Обман - [6]

Шрифт
Интервал

— Ничего не понимаю.

— Сказал: ты очень важный политический свидетель. Я вспоминай, как весь тот годы был чужой в обществе, а теперь даже закон был не за меня.

— Чего вы от меня хотите?

— Пожалуйста, я люблю Кафка, я изучал Фрейд. Еще я люблю и глубоко уважай еврейский народ. Я восхищай себя от их ум. Я ищу человек, который будет читать и помогать мне с мой книга.

— И о чем ваша книга?

— В истории еще не был опубликован книга про проститутка, чтобы написал проститутка. Мне нужно снискать какой-никакой человек, чтобы помогай мне публиковаться. Я буду очень рад, если это мог быть ты.

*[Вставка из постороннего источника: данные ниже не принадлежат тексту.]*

(* ===== verification/GoStrings.v ===== *)
(** * The fragments of Go's [strings], [strconv] and [path/filepath] the
    sources call, as executable functions on byte strings.

    A Go string is a byte sequence, here a [string] of 8-bit [ascii].  Byte
    level behaviour is kept: [TrimSpace] recognises the UTF-8 encodings of the
    non-ASCII white space of [unicode.IsSpace], [ReplaceAll] is left-to-right
    and non-overlapping, [ParseInt] checks the 64-bit range. *)

From S2P Require Import Prelude.
From stdpp Require Import base gmap strings list.
From Stdlib Require Import ZArith Lia Ascii String.
From Stdlib Require Import DecimalString DecimalZ DecimalFacts.
#[local] Open Scope string_scope.
#[local] Open Scope list_scope.
#[local] Open Scope Z_scope.

Abbreviation bytes_of := list_ascii_of_string.
Abbreviation string_of := string_of_list_ascii.

(** ** strings *)

Definition HasPrefix (s p : string) : bool := String.prefix p s.

Fixpoint HasSuffix (s suf : string) : bool :=
  if String.eqb s suf then true
  else match s with
       | EmptyString => false
       | String _ r => HasSuffix r suf
       end.

Fixpoint str_drop (n : nat) (s : string) : string :=
  match n, s with
  | O, _ => s
  | S n', String _ r => str_drop n' r
  | S _, EmptyString => EmptyString
  end.

Fixpoint str_take (n : nat) (s : string) : string :=
  match n, s with
  | O, _ => EmptyString
  | S n', String c r => String c (str_take n' r)
  | S _, EmptyString => EmptyString
  end.

Definition TrimSuffix (s suf : string) : string :=
  if HasSuffix s suf then str_take (String.length s - String.length suf) s else s.

(** [strings.Contains]. *)
Fixpoint Contains (s sub : string) : bool :=
  if HasPrefix s sub then true
  else match s with
       | EmptyString => false
       | String _ r => Contains r sub
       end.

(** [strings.LastIndex]; [None] is Go's [-1]. *)
Fixpoint LastIndex (s sub : string) : option nat :=
  match s with
  | EmptyString => if String.eqb sub "" then Some O else None
  | String _ r =>
      match LastIndex r sub with
      | Some i => Some (S i)
      | None => if HasPrefix s sub then Some O else None
      end
  end.

(** [strings.ReplaceAll] for a non-empty [old]: [skip] counts the bytes of the
    current match still to be consumed. *)
Fixpoint replace_from (old new : string) (skip : nat) (s : string) : string :=
  match s with
  | EmptyString => EmptyString
  | String c r =>
      match skip with
      | S k => replace_from old new k r
      | O =>
          if HasPrefix s old
          then new +:+ replace_from old new (String.length old - 1) r
          else String c (replace_from old new O r)
      end
  end.
Definition ReplaceAll (s old new : string) : string := replace_from old new O s.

— Думаешь, английские евреи напористее прочих?

— Да.

— Но в Англии не так уж и трудно быть напористее прочих.

— Вздор. Судя по всему, ты видишь англичан совсем не так, как я.

— Самая низкая в мире производительность труда на душу населения где? В Англии.

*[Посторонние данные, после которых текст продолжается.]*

(* ===== verification/Store.v ===== *)
(** * common/mapping/store: the container -> pod mapping

    [ContainerStore] is the in-memory implementation of the [Writer] and
    [Reader] interfaces: a Go map from container ID to [ContainerInfo], here a
    [gmap].  Go iterates over a map in an unspecified order, so [MatchCgroupPaths]
    takes the order of each [range] as an argument; the theorems quantify over
    all of them.  The [Writer] interface is the class [StoreWriter]; the
    filesystem store of [FsStore] is its other instance. *)

From S2P Require Import Prelude GoStrings Runtime.
From stdpp Require Import base gmap strings list.
From Stdlib Require Import ZArith Lia Ascii String.
#[local] Open Scope string_scope.
#[local] Open Scope list_scope.
#[local] Open Scope Z_scope.

(** ** The Writer interface *)

Class StoreWriter (St : Type) := {
  Upsert : ContainerInfo → St → St;
  Delete : string → St → St;
  Replace : list ContainerInfo → St → St
}.

(** ** Normalisation of container IDs and cgroup paths *)

Definition normalizeContainerID (containerID : string) : string :=
  let containerID := TrimSpace containerID in
  if String.eqb containerID "" then ""
  else
    let containerID :=
      match LastIndex containerID "://" with
      | Some idx => str_drop (idx + 3) containerID
      | None => containerID
      end in
    TrimChar containerID slash.

(** [for strings.Contains(path, "//") { path = strings.ReplaceAll(path, "//", "/") }]
    with fuel: every round shortens the path. *)
Fixpoint collapse_slashes (fuel : nat) (path : string) : string :=
  match fuel with
  | O => path
  | S fuel =>
      if Contains path "//" then collapse_slashes fuel (ReplaceAll path "//" "/")
      else path
  end.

— Ты имеешь в виду промышленных рабочих. Они далеко не дураки. Зачем им надрываться? Но те, кто работой может здесь реально чего-то добиться, — те усердствуют, и еще как. Своими глазами видел.

— А евреи усердствуют еще больше.

— Нет. Я просто сказал, что они напористее меня.

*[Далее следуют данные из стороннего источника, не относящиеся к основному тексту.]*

Lemma load_stored :
  load (fileName (ContainerID info)) (json_Marshal (newRecord info)) = Some stored.
Proof.
  unfold load. rewrite json_roundtrip by done. cbn.
  unfold containerIDFromFile, fileName. by rewrite TrimSuffix_app.
Qed.

Lemma stored_id : ContainerID stored = sanitizeContainerID (ContainerID info).
Proof. done. Qed.

Lemma scan_dir_rename m :
  scan_dir (Some (<[fileName (ContainerID info) := NFile (json_Marshal (newRecord info))]> m)) =
  ContainerStore.Upsert stored (scan_dir (Some m)).
Proof.
  apply map_eq. intros k. rewrite lookup_Upsert, !lookup_scan_dir. cbn [lookup_entry mbind option_bind].
  rewrite stored_id.
  assert (sanitizeContainerID (ContainerID info) ≠ "") as Hne.
  { rewrite scannable_fileName in Hvis. by bool_simpl. }
  destruct (decide (k = sanitizeContainerID (ContainerID info))) as [->|Hk].
  - rewrite bool_decide_eq_true_2 by (split; [exact Hne|reflexivity]).
    change (sanitizeContainerID (ContainerID info) +:+ fileExtension)
      with (fileName (ContainerID info)).
    rewrite lookup_insert_eq. cbn [mbind option_bind]. unfold entry_info. cbn [fst snd].
    by rewrite Hvis, load_stored.
  - rewrite bool_decide_eq_false_2 by tauto. rewrite lookup_insert_ne; [done|].
    unfold fileName. intros He. by apply str_app_inj_r in He.
Qed.

End views.

(** Writing, truncating or removing a staging file does not change the view. *)
Lemma scan_dir_unscannable m name n :
  scannable name = false →
  scan_dir (Some (<[name := n]> m)) = scan_dir (Some m) ∧
  scan_dir (Some (delete name m)) = scan_dir (Some m).
Proof.
  intros Hn. split; apply scan_dir_ext; intros name' Hs; cbn [lookup_entry mbind option_bind];
    (assert (name ≠ name') by congruence); [by rewrite lookup_insert_ne|by rewrite lookup_delete_ne].
Qed.

Lemma scan_dir_mkdir d : scan_dir (Some (default ∅ d)) = scan_dir d.
Proof. destruct d; [done|]. apply map_eq. intros k. by rewrite !lookup_scan_dir. Qed.

Lemma HasSuffix_fileName id : HasSuffix (fileName id) fileExtension = true.
Proof. apply HasSuffix_app. Qed.

#[local] Opaque scan_dir json_Marshal fileName.

Section writes.
Context (info : ContainerInfo) (Hok : info_ok info)
  (Hvis : scannable (fileName (ContainerID info)) = true) (v0 : ContainerStore.t).

Let seen (d : directory) : Prop :=
  scan_dir d = v0 ∨ scan_dir d = ContainerStore.Upsert (stored info) v0.
Let view_is (v : ContainerStore.t) (d : directory) (_ : list outcome) : Prop := scan_dir d = v.
Let staged (tmp data : string) (d : directory) (_ : list outcome) : Prop :=
  ∃ m, d = Some m ∧ m !! tmp = Some (NFile data) ∧ scan_dir d = v0.
Let outcome_view (r : result errno unit) : directory → list outcome → Prop :=
  view_is (if is_ok r then ContainerStore.Upsert (stored info) v0 else v0).

Lemma triple_MkdirAll v :
  triple (view_is v) (λ d, scan_dir d = v) MkdirAll (λ _, view_is v).
Proof.
  apply triple_syscall. intros d s Hd o. unfold view_is in *.
  destruct (fails o); cbn; [done|]. by rewrite scan_dir_mkdir.
Qed.

Lemma triple_CreateTemp :
  triple (view_is v0) seen (CreateTemp (λ rnd _, tempFile rnd)) (λ r d s,
    match r with
    | Ok tmp => scannable tmp = false ∧ staged tmp "" d s
    | Err _ => view_is v0 d s
    end).
Proof.
  apply triple_syscall. intros [m|] s Hd o; cbn; [|by split; [left|]].
  destruct (fails o); cbn; [by split; [left|]|].
  destruct (m !! tempFile (random o)) eqn:E; cbn; [by split; [left|]|].
  destruct (scan_dir_unscannable m (tempFile (random o)) (NFile "") (scannable_tempFile _)) as [Hs _].
  unfold view_is in Hd. split; [left; congruence|]. split; [apply scannable_tempFile|].
  eexists. split_and!; [done|apply lookup_insert_eq|congruence].
Qed.

Lemma triple_WriteFile tmp old data : scannable tmp = false →
  triple (staged tmp old) seen (WriteFile tmp data) (λ r d s,
    if is_ok r then staged tmp data d s else view_is v0 d s).
Proof.
  intros Hn. apply triple_syscall. intros d s (m & -> & Hm & Hd) o.
  destruct (fails o); cbn.
  - destruct (scan_dir_unscannable m tmp (NFile (str_take (written o) data)) Hn) as [Hs _].
    unfold seen, view_is. rewrite Hs. auto.
  - destruct (scan_dir_unscannable m tmp (NFile data) Hn) as [Hs _].
    split; [left; congruence|]. eexists. split_and!; [done|apply lookup_insert_eq|congruence].
Qed.

Lemma triple_fd_call (P : directory → list outcome → Prop) :
  (∀ d s s', P d s → P d s' ∧ scan_dir d = v0) → triple P seen fd_call (λ _, P).
Proof.
  intros HP. apply triple_syscall. intros d s Hd o. cbn.
  destruct (HP d s (tail s) Hd). unfold seen. auto.
Qed.

Lemma triple_Rename tmp : scannable tmp = false →
  triple (staged tmp (json_Marshal (newRecord info))) seen
    (Rename tmp (fileName (ContainerID info))) outcome_view.
Proof.
  intros Hn. apply triple_syscall. intros d s (m & -> & Hm & Hd) o. unfold seen, outcome_view, view_is.
  cbn [Rename]. destruct (fails o); [cbn; auto|]. rewrite Hm.
  assert (scan_dir (Some (<[fileName (ContainerID info):=NFile (json_Marshal (newRecord info))]>
    (delete tmp m))) = ContainerStore.Upsert (stored info) v0) as Hnew.
  { rewrite scan_dir_rename by done.
    destruct (scan_dir_unscannable m tmp (NFile "") Hn) as [_ ->]. by rewrite Hd. }
  destruct (m !! fileName (ContainerID info)) as [[]|]; cbn [fst snd is_ok]; auto.
Qed.

Lemma triple_cleanup (P : directory → list outcome → Prop) e :
  (∀ d s s', P d s → P d s' ∧ scan_dir d = v0) →
  triple P seen (_ ← Close; mret (Err e)) outcome_view.
Proof.
  intros HP. eapply triple_bind; [by apply triple_fd_call|]. intros a.
  apply triple_ret. intros d s Hd. by apply (HP d s s).
Qed.

Lemma triple_stage tmp old : scannable tmp = false →
  triple (staged tmp old) seen
    (Writer.stage tmp (json_Marshal (newRecord info)) (fileName (ContainerID info))) outcome_view.
Proof.
  intros Hn. unfold Writer.stage.
  assert (∀ d s s', staged tmp (json_Marshal (newRecord info)) d s →
    staged tmp (json_Marshal (newRecord info)) d s' ∧ scan_dir d = v0) as Hst.
  { intros d s s' (m & ? & ? & ?). split; [by exists m|done]. }
  eapply triple_bind; [by apply triple_WriteFile|]. intros [[]|e]; cbn [is_ok].
  2: { apply triple_cleanup. by unfold view_is. }
  do 3 (eapply triple_bind; [by apply (triple_fd_call (staged tmp _))|]; intros [[]|?];
    [|first [by apply triple_cleanup|apply triple_ret; intros d s (? & ? & ? & ?); done]]).
  by apply triple_Rename.
Qed.

Lemma triple_Remove_tmp tmp : scannable tmp = false →
  triple (view_is v0) seen (Remove tmp) (λ _, view_is v0).
Proof.
  intros Hn. apply triple_syscall. intros [m|] s Hd o; unfold seen, view_is in *; cbn; [|auto].
  destruct (fails o); [cbn; auto|].
  destruct (scan_dir_unscannable m tmp (NFile "") Hn) as [_ Hs].
  destruct (m !! tmp) as [[|[]]|]; cbn; rewrite ?Hs; auto.
Qed.

(** Whatever fails, a concurrent reader sees the old view or the new one, and the
    error result tells which one the write ended with. *)
Lemma triple_writeRecord : triple (view_is v0) seen (Writer.writeRecord info) outcome_view.
Proof.
  unfold Writer.writeRecord.
  eapply triple_bind.
  { eapply triple_ok; [|apply triple_MkdirAll]. by left. }
  intros [[]|e]; [|by apply triple_ret].
  eapply triple_bind; [apply triple_CreateTemp|]. intros [tmp|e]; [|by apply triple_ret].
  destruct (scannable tmp) eqn:Hn; [intros w [? _]; done|].
  eapply (triple_pre _ _ (staged tmp "")); [by intros d s [_ ?]|].
  eapply triple_bind; [by apply triple_stage|]. intros [[]|e]; [by apply triple_ret|].
  eapply triple_bind; [by apply triple_Remove_tmp|]. intros a. by apply triple_ret.
Qed.

End writes.

(** ** Fault-free runs *)

Definition dir_lookup (d : directory) (name : string) : option node := m ← d; m !! name.

(** No call fails, the temporary names are unused, and no directory carries the
    name of a mapping file. *)
Definition healthy (d : directory) (s : list outcome) : Prop :=
  Forall (λ o, fails o = false ∧ dir_lookup d (tempFile (random o)) = None) (success :: s) ∧
  ∀ name b, dir_lookup d name = Some (NDir b) → HasSuffix name fileExtension = false.

Lemma healthy_head d s : healthy d s →
  fails (default success (head s)) = false ∧
  dir_lookup d (tempFile (random (default success (head s)))) = None.
Proof.
  intros [H _]. inversion H as [|? ? Hs Hr]; subst. destruct s; [done|]. by inversion Hr.
Qed.

Lemma healthy_tail d s : healthy d s → healthy d (tail s).
Proof.
  intros [H Hd]. split; [|done]. inversion H as [|? ? Hs Hr]; subst. constructor; [done|].
  destruct s; [done|]. by inversion Hr.
Qed.

Lemma HasSuffix_tempFile r : HasSuffix (tempFile r) fileExtension = false.
Proof.
  destruct (HasSuffix (tempFile r) fileExtension) eqn:E; [|done].
  apply HasSuffix_spec in E as [p Hp]. apply (f_equal (λ s, rev (bytes_of s))) in Hp.
  unfold tempFile, fileExtension in Hp. rewrite !bytes_of_app, !rev_app_distr in Hp.
  cbn in Hp. by simplify_eq.
Qed.

(** Changing mapping files keeps a directory healthy. *)
Lemma healthy_update m s name (o : option node) :
  healthy (Some m) s → HasSuffix name fileExtension = true →
  (∀ b, o ≠ Some (NDir b)) → healthy (Some (partial_alter (λ _, o) name m)) s.
Proof.
  intros [H Hd] Hn Ho. split.
  - eapply Forall_impl; [exact H|]. intros x [Hf Hx]. split; [done|]. cbn in *.
    rewrite lookup_partial_alter_ne; [done|]. intros ->. by rewrite HasSuffix_tempFile in Hn.
  - intros name' b. cbn. destruct (decide (name = name')) as [<-|Hne].
    + rewrite lookup_partial_alter_eq. intros ->. by destruct (Ho b).
    + rewrite lookup_partial_alter_ne by done. apply Hd.
Qed.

— У тебя есть подруга-еврейка?

— Нет. Во всяком случае, близкой подруги нет, не то она сразу пришла бы на ум. Пытаюсь припомнить кого-нибудь среди менее близких. Зато среди близких друзей, — смеется, — евреи бывали.


— Ты какие предпочитаешь?

— Не желаю я это обсуждать.

— Но мне хочется знать. Так какие же предпочитаешь?

— На этапе ласк — необрезанные. Забавно натягивать презерватив на головку члена.

— А для перепиха?

— Хорошо воспитанной англичанке таких вопросов не задают.

— А для перепиха?

— Обрезанные.

— Почему?

— Кажется, что он голый.

— Голый пенис.

— В общем, да.


— Честное слово, клянусь, это правда. До двадцати семи лет я ни разу не мастурбировала.

— Бедняжка.


— Закрой глаза.

— Угу.

— Закрой же.

— Я не допущу, чтобы меня связывали.

— Дружочек мой, разве кто-то предлагал тебя связать? Наши игры еще только начались.

— Читала я про такие игры.

— И что?

— Писатели пишут такие книжонки.

— Закрой глаза.

— Ну, если ты настаиваешь.

— Сейчас посмотрим, внимательна ли ты. Опиши-ка эту комнату.

— Во-первых, для любви она маловата, двоим тут не повернуться.

— Не подыскать ли жилье с просторной кроватью?

— Нет. Не надо. Я уже об этом думала. У моих друзей есть дома с кроватями, но это не для нас. У них там уборщицы, няньки, дети…

— Тогда придется обойтись этой комнатушкой без кровати, верно?

— Зато в ней есть двустворчатая балконная дверь, она выходит на зеленую лужайку и цветущее дерево. В соответствии с общим аскетическим стилем на окнах нет ни жалюзи, ни штор, и соседям в домах позади лужайки прекрасно видно все, что здесь происходит.

— В основном им видно, как некий тип барабанит на машинке. Или же сидит с книжкой в руке. А ежели вдруг увидят что-то более занимательное, то и поделом: пусть не подглядывают.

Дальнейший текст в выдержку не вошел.